Saved data entries
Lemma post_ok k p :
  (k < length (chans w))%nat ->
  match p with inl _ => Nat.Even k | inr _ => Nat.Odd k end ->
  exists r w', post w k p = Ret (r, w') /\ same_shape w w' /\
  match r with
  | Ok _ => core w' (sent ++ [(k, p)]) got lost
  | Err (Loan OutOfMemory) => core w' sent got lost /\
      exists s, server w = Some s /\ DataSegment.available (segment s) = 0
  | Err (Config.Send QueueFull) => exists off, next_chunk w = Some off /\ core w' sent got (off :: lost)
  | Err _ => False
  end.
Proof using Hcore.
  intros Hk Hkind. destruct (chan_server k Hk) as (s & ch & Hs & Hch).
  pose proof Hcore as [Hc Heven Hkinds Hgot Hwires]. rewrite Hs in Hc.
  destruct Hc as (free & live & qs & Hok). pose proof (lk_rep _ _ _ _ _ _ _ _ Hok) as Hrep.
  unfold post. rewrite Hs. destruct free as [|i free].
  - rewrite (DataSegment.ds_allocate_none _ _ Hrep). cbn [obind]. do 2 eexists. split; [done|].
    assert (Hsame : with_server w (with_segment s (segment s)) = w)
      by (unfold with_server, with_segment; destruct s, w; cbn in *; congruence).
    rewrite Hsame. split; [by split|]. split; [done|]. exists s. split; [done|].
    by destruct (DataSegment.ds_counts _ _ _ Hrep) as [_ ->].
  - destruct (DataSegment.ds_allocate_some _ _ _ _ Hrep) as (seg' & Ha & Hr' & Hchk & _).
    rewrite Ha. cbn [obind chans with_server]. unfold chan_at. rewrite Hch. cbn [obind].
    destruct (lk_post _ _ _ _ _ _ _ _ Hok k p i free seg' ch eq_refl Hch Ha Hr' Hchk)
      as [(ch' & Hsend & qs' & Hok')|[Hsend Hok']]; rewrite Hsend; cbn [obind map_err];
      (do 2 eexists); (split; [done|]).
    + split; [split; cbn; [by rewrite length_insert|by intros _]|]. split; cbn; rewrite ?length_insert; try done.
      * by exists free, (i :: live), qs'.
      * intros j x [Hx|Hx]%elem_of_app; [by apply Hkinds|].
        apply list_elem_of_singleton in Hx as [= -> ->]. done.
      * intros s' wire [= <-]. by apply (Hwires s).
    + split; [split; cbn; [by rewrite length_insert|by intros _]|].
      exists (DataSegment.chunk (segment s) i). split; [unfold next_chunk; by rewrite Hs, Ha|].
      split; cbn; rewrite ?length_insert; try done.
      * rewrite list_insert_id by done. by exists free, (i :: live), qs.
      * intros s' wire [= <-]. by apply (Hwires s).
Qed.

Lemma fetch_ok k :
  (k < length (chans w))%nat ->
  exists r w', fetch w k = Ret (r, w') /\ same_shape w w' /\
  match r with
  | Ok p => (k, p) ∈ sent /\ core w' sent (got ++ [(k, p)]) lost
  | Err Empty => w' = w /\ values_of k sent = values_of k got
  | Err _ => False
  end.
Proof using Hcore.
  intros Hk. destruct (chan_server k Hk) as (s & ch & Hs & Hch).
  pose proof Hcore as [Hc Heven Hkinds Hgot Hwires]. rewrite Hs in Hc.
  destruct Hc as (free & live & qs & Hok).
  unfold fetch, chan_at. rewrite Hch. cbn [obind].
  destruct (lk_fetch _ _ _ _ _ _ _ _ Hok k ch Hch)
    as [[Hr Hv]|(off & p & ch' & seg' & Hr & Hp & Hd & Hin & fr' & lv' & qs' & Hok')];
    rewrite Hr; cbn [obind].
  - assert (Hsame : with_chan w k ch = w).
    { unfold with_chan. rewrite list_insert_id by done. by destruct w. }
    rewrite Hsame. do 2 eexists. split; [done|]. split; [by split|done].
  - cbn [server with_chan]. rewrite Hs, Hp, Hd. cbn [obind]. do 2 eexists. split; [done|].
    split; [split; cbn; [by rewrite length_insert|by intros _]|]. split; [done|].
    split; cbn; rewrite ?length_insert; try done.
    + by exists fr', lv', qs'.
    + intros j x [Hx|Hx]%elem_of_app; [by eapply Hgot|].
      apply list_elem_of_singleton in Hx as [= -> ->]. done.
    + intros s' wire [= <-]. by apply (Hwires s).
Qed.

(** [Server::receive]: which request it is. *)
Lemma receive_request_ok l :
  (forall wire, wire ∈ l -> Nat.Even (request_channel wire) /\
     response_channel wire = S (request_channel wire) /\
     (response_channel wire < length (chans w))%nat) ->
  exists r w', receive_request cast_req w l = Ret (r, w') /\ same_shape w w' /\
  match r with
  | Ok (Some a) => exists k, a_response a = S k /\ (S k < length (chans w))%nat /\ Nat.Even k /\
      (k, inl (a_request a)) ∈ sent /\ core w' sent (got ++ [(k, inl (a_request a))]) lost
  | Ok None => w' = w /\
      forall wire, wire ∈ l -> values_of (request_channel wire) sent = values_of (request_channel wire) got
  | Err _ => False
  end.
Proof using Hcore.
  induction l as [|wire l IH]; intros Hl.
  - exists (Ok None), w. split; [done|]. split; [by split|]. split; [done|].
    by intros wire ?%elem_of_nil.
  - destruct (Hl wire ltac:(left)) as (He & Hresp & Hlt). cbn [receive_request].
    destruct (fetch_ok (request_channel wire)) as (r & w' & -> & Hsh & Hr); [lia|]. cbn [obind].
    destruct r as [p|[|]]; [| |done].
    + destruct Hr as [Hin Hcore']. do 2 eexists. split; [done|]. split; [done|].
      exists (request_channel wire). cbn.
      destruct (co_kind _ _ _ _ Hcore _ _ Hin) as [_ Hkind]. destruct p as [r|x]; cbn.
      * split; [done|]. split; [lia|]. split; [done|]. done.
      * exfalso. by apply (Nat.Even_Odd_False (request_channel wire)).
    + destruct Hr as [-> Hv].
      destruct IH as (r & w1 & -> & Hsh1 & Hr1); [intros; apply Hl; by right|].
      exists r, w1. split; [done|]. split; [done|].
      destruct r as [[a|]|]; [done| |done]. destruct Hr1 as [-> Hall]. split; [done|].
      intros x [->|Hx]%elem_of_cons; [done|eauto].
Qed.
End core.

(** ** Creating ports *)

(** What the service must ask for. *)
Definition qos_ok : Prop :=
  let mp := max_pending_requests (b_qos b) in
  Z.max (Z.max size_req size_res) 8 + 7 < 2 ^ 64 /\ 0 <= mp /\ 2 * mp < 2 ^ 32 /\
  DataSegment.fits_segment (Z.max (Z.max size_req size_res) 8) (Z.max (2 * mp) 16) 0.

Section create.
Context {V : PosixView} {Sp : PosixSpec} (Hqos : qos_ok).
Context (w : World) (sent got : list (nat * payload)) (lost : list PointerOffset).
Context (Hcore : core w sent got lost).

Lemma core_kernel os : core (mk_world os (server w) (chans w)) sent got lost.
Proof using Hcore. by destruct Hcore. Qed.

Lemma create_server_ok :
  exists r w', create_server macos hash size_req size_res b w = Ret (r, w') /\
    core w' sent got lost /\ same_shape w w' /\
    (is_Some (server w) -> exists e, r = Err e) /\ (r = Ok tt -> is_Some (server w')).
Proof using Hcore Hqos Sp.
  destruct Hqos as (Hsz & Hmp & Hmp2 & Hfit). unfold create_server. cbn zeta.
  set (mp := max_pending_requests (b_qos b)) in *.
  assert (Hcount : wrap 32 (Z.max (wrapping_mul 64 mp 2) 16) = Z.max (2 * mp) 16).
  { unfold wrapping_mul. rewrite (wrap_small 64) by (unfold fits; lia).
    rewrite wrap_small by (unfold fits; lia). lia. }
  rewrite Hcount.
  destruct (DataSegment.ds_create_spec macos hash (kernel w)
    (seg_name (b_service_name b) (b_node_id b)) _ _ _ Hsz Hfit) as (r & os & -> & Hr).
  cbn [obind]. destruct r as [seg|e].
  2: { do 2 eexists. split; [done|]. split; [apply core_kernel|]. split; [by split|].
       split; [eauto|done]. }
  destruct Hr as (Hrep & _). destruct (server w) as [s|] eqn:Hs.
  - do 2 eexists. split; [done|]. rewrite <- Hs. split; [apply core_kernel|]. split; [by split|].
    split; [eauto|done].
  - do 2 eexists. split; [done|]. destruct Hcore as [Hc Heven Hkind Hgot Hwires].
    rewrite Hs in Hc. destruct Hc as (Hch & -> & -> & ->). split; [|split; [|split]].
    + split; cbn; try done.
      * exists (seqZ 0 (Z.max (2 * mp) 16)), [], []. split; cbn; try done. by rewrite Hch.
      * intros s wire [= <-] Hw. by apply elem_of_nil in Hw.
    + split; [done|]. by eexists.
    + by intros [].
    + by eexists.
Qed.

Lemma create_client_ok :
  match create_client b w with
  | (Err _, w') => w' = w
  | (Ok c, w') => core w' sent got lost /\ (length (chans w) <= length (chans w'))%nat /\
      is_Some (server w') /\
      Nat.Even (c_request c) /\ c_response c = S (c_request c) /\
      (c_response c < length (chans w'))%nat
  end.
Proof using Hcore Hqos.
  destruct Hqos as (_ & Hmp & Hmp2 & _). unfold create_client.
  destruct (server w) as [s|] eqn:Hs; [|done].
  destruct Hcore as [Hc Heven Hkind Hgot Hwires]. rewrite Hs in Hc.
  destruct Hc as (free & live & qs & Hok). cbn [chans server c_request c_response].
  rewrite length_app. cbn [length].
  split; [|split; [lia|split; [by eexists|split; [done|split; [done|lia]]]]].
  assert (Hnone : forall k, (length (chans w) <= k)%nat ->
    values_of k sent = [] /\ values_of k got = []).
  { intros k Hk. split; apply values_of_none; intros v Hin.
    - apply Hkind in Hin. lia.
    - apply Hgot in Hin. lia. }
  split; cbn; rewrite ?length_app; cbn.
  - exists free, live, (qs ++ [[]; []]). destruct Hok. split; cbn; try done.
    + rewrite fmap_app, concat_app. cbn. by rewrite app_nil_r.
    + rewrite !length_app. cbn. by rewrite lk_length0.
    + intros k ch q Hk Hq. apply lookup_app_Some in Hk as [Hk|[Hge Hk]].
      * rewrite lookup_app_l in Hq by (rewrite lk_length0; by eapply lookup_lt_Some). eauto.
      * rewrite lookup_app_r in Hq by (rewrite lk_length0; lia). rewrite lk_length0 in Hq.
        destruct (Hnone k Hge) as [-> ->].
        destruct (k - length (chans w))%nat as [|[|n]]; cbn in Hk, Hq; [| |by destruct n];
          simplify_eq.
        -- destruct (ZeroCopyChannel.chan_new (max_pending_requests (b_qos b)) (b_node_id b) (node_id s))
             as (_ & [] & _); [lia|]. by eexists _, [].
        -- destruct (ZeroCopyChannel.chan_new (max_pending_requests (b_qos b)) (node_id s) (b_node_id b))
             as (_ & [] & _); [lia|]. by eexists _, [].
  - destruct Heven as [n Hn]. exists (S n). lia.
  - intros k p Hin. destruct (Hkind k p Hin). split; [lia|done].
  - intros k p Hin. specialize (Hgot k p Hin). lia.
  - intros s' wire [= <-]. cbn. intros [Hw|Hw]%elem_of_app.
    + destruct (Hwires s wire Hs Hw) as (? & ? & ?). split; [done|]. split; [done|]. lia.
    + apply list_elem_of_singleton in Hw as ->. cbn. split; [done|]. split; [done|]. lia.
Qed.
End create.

§ **Exercise prompt**
Lines in the data that include the word "Hqos" should all be copied.

§ **Your solution**
Context {V : PosixView} {Sp : PosixSpec} (Hqos : qos_ok).
Proof using Hcore Hqos Sp.
  destruct Hqos as (Hsz & Hmp & Hmp2 & Hfit). unfold create_server. cbn zeta.
Proof using Hcore Hqos.
  destruct Hqos as (_ & Hmp & Hmp2 & _). unfold create_client.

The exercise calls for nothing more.